Not me personally (or at least not that I know about), but this is something I occasionally hear from patients with shoulder pain. Typically these patients are over 60 and don’t have a traumatic incident that caused their shoulder pain (e.g. a fall on an outstretched hand), yet when they initially sought care from their medical doctor a MRI was promptly ordered. What it showed was a partial thickness (or sometimes full thickness) tear of one of their rotator cuff tendons, and this finding was assigned blame for their symptoms. Based on this information, treatment (e.g. surgery, physical therapy, etc.) was directed at the tear.

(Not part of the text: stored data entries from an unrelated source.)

(** A ZIP code as location: the answer is 500 and the log has the row. *)
Lemma numeric_location_fails_after_logging_witness :
  (- 2 ^ 63 <= 10001 < 2 ^ 63)%Z
  /\ fst (suggest Sample.collab AuthTrue Sample.env request_zip start)
     = Resp500 AttributeError
  /\ map row_query
       (search_history (snd (suggest Sample.collab AuthTrue Sample.env
                               request_zip start)))
     = ["plumber near me"].
Proof.
  assert (Hz : (- 2 ^ 63 <= 10001 < 2 ^ 63)%Z) by (split; [discriminate | reflexivity]).
  split; [exact Hz|].
  assert (Hok : is_ok (fst first_run) = true) by (vm_compute; reflexivity).
  destruct first_run as [[[[sugs cards] d]|e] st1] eqn:Hrank;
    unfold first_run in Hrank; [|discriminate Hok].
  assert (Hnz : 10001%Z <> 0%Z) by discriminate.
  destruct (numeric_location_fails_after_logging Sample.collab Sample.env
              request_zip start 10001 sugs cards d st1
              eq_refl eq_refl Hnz Hz eq_refl Hrank)
    as (st' & row & Hs & Hrows & _ & Hq & _).
  rewrite (surjective_pairing (suggest Sample.collab AuthTrue Sample.env
                                 request_zip start)) in Hs.
  assert (Hf : fst (suggest Sample.collab AuthTrue Sample.env request_zip start)
               = Resp500 AttributeError) by congruence.
  assert (Hst : snd (suggest Sample.collab AuthTrue Sample.env request_zip start)
                = st') by congruence.
  split; [exact Hf|]. rewrite Hst, Hrows.
  change (search_history start) with (@nil Row). cbn [app map]. rewrite Hq.
  reflexivity.
Defined.

(** Of the two members the one in Manhattan is scored. *)
Lemma scored_unless_hard_filtered_witness :
  match fst (pipeline_scores Sample.collab Sample.env "plumber near me"
               catalog_both "u1" ["plumber"] nyc_lat nyc_lon both_candidates
               start) with
  | Ok scores => exists x, In x scores /\ scored_cand x = near_mike
  | Raise _ => False
  end.
Proof.
  assert (Hok : is_ok (fst (pipeline_scores Sample.collab Sample.env
                              "plumber near me" catalog_both "u1" ["plumber"]
                              nyc_lat nyc_lon both_candidates start)) = true)
    by (vm_compute; reflexivity).
  destruct (pipeline_scores Sample.collab Sample.env "plumber near me"
              catalog_both "u1" ["plumber"] nyc_lat nyc_lon both_candidates start)
    as [[scores|] log] eqn:H; [|discriminate Hok]. cbn [fst].
  assert (Hin : In near_mike both_candidates) by (vm_compute; auto 10).
  destruct (scored_unless_hard_filtered Sample.collab _ _ _ _ _ _ _ _ _ _ _ _ H Hin)
    as [Hx | [(bl & Hbl & Hb) | (_ & _ & r & dist & Hr & Hd & Hlt)]].
  - exact Hx.
  - injection Hbl as <-. discriminate Hb.
  - assert (Hr' : radius_of Sample.collab catalog_both = Some 50%Q)
      by (vm_compute; reflexivity).
    assert (Hd' : candidate_distance Sample.collab nyc_lat nyc_lon near_mike
                  = Ok near_distance) by (vm_compute; reflexivity).
    assert (r = 50%Q) by congruence. assert (dist = near_distance) by congruence.
    subst r dist.
    assert (Hle : (near_distance <= 50)%Q) by (vm_compute; discriminate).
    destruct (Qlt_not_le _ _ Hlt Hle).
Defined.

Lemma assign_list_assigned (worst : list nat) i cells (b : list nat) j :
  (forall j1 j2, j1 < length cells -> j2 < length cells ->
     worst !!! (i + j1) = worst !!! (i + j2) -> j1 = j2) ->
  (forall j, j < length cells -> worst !!! (i + j) < length b) ->
  j < length cells ->
  assign_list worst i cells b !!! (worst !!! (i + j)) = cells !!! j.
Proof.
  revert i b j. induction cells as [|c cells IH]; intros i b j Hinj Hin Hj.
  - simpl in Hj. lia.
  - cbn [assign_list]. destruct j as [|j].
    + rewrite Nat.add_0_r. rewrite assign_list_other.
      * apply list_lookup_total_insert_eq.
        specialize (Hin 0 ltac:(simpl; lia)). rewrite Nat.add_0_r in Hin.
        exact Hin.
      * intros j' Hj' E.
        specialize (Hinj (S j') 0 ltac:(simpl; lia) ltac:(simpl; lia)).
        rewrite Nat.add_0_r in Hinj.
        replace (i + S j') with (S i + j') in Hinj by lia.
        specialize (Hinj E). discriminate.
    + replace (i + S j) with (S i + j) by lia.
      change ((c :: cells) !!! S j) with (cells !!! j).
      apply IH.
      * intros j1 j2 H1 H2 E.
        specialize (Hinj (S j1) (S j2) ltac:(simpl; lia) ltac:(simpl; lia)).
        replace (i + S j1) with (S i + j1) in Hinj by lia.
        replace (i + S j2) with (S i + j2) in Hinj by lia.
        specialize (Hinj E). lia.
      * intros j' Hj'. rewrite length_insert.
        specialize (Hin (S j') ltac:(simpl; lia)).
        replace (i + S j') with (S i + j') in Hin by lia. exact Hin.
      * simpl in Hj. lia.
Qed.
(** [DatabaseConnection.query_database] *)
Definition query_database (query : string) (params : list value) : M query_result :=
  let* c := gets connection in
  let* proceed :=
    match c with
    | None =>
        let* ok := connect in
        if ok then ret (Some true) else ret None
    | Some _ => ret (Some false)
    end in
  match proceed with
  | None => ret QNone
  | Some need_to_disconnect => query_database_try query params need_to_disconnect
  end.

(** [result[0]['exists']] *)
Definition first_exists (rows : list dict) : M value :=
  match rows with
  | [] => raise KeyError
  | row :: _ =>
      match List.find (fun kv => String.eqb (fst kv) "exists") row with
      | Some (_, v) => ret v
      | None => raise KeyError
      end
  end.

(** [DatabaseConnection.table_exists]:
    [return result and result[0]['exists'] if result else False] *)
Definition table_exists (table_name : value) : M value :=
  let* result := query_database exists_query [table_name] in
  match result with
  | QNone => ret (VBool false)
  | QRows [] => ret (VBool false)
  | QRows rows => first_exists rows
  | QTrue => raise TypeError
  end.

(** The [try] statement of [get_table_data]. *)
Definition get_table_data_try (table_name : value) : M (option Pd.DataFrame) :=
  try_except
    (let query := select_all_query table_name in
     connection_cursor;;
     let* cur := cursor_execute query [] in
     let* columns := cursor_columns cur in
     let* data := cursor_fetchall cur in
     match data with
     | [] => ret (Some Pd.empty)
     | _ => ret (Some (Pd.mkDataFrame columns data))
     end)
    (fun _ => ret None).

(** [DatabaseConnection.get_table_data] *)
Definition get_table_data (table_name : value) : M (option Pd.DataFrame) :=
  let* c := gets connection in
  let* ok :=
    match c with
    | None => connect
    | Some conn => if closed conn then connect else ret true
    end in
  if negb ok then ret None
  else get_table_data_try table_name.

(** The literal of [get_table_info]. *)
Definition table_info_query : string :=
"
            SELECT column_name, data_type, is_nullable, column_default
            FROM information_schema.columns 
            WHERE table_name = %s AND table_schema = 'public'
            ORDER BY ordinal_position;
        ".

(** [DatabaseConnection.get_table_info] *)
Definition get_table_info (table_name : value) : M query_result :=
  query_database table_info_query [table_name].

(** The f-string of [get_row_count]: a count of all rows, named
    [row_count], from the table whose name stands between double
    quotes. *)
Definition row_count_query (table_name : value) : string :=
  "SELECT COUNT(" ++ String "*"%char ") as row_count FROM "
  ++ dquote ++ str table_name ++ dquote ++ ";".

(** [row[key]] for a fetched row, which is [None] when [fetchone] has
    found no row. *)
Definition subscript (row : option dict) (key : string) : M value :=
  match row with
  | None => raise TypeError
  | Some d =>
      match List.find (fun kv => String.eqb (fst kv) key) d with
      | Some (_, v) => ret v
      | None => raise KeyError
      end
  end.

(** [DatabaseConnection.get_row_count]:
    [return result[0]['row_count'] if result else None] *)
Definition get_row_count (table_name : value) : M (option value) :=
  let* result := query_database (row_count_query table_name) [] in
  match result with
  | QNone => ret None
  | QRows [] => ret None
  | QRows (row :: _) =>
      let* count := subscript (Some row) "row_count" in
      ret (Some count)
  | QTrue => raise TypeError
  end.

(** [cursor.fetchone()] under [RealDictCursor]: the first row of the
    result set the cursor holds, [None] when it is empty. *)
Definition cursor_fetchone (cur : cursor) : M (option dict) :=
  match cur with
  | Some (description, []) => ret None
  | Some (description, row :: _) => ret (Some (zip description row))
  | None => raise ProgrammingError
  end.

At first glance this seems like a rational thought process and solid clinical decision making, until you delve deeper into research that has been conducted in recent years.
- In the study, Abnormal findings on magnetic resonance images of asymptomatic shoulders, 34% (33/96) of asymptomatic individuals had a partial or full thickness tear of their rotator cuff tendon on MRI. Over half of those with a rotator cuff tear were over the age of 60.
- In the study, Ultrasound of the Shoulder: Asymptomatic Findings in Men, 51 asymptomatic individuals (aged 40-70) had one shoulder imaged via ultrasound. 22% (11/51) of the shoulders imaged had a partial rotator cuff tear, and 96% (49/51) of all shoulders assessed had some form of abnormality on ultrasound, again with no symptoms present.
- In the study Prevalence of symptomatic and asymptomatic rotator cuff tears in the general population: From mass-screening in one village, 22.1% (147/664 had a rotator cuff tear) of the individuals assessed via ultrasound had a full thickness rotator cuff tear. No one under the age of 40 had a tear, however, and the incidence climbed in each decade from the 50 onward. The study also found that tears in asymptomatic individuals were twice as prevalent as tears in symptomatic individuals.
Based on these studies, and there are many more that tell the same story about rotator cuff tears, the question that needs to be asked is “If these findings are so common in people without shoulder pain, how do we know if they are relevant in people with shoulder pain?” This question is similar to the one that was asked in a recent blog post about spinal “pathology” (e.g. disc degeneration, spondylolisthesis, disc bulges, etc.) found on the MRIs and x-rays of people who have never had back pain.
Now I am not saying that rotator cuff tears aren’t sometimes the cause of shoulder pain. If you have a traumatic shoulder injury which has the clinical signs and symptoms of a rotator cuff tear, confirmed with MRI imaging, you should get the tear addressed. What I am saying is that even though someone with shoulder pain has a non-traumatic rotator cuff tear on imaging (e.g. MRI or ultrasound), they should still be assessed to determine if the tear is the cause of their pain or not. The MRI or ultrasound alone can’t give you this information because, as we just saw, tears exist in both asymptomatic and symptomatic patients and, according to the third study summarized above, are more common in those without shoulder pain.
A McKenzie Method (Mechanical Diagnosis and Therapy – MDT) assessment is well suited to determine if the tendon is the cause of shoulder pain (as opposed to the shoulder joint itself or even the cervical or thoracic spine), and if non-surgical treatment is indicated. Great decisions begin with an assessment process, which ultimately guides treatment. Assessment by a McKenzie (MDT) trained clinician can help to determine your pain generator and how to treat, and therefore increase the likelihood of a favorable outcome.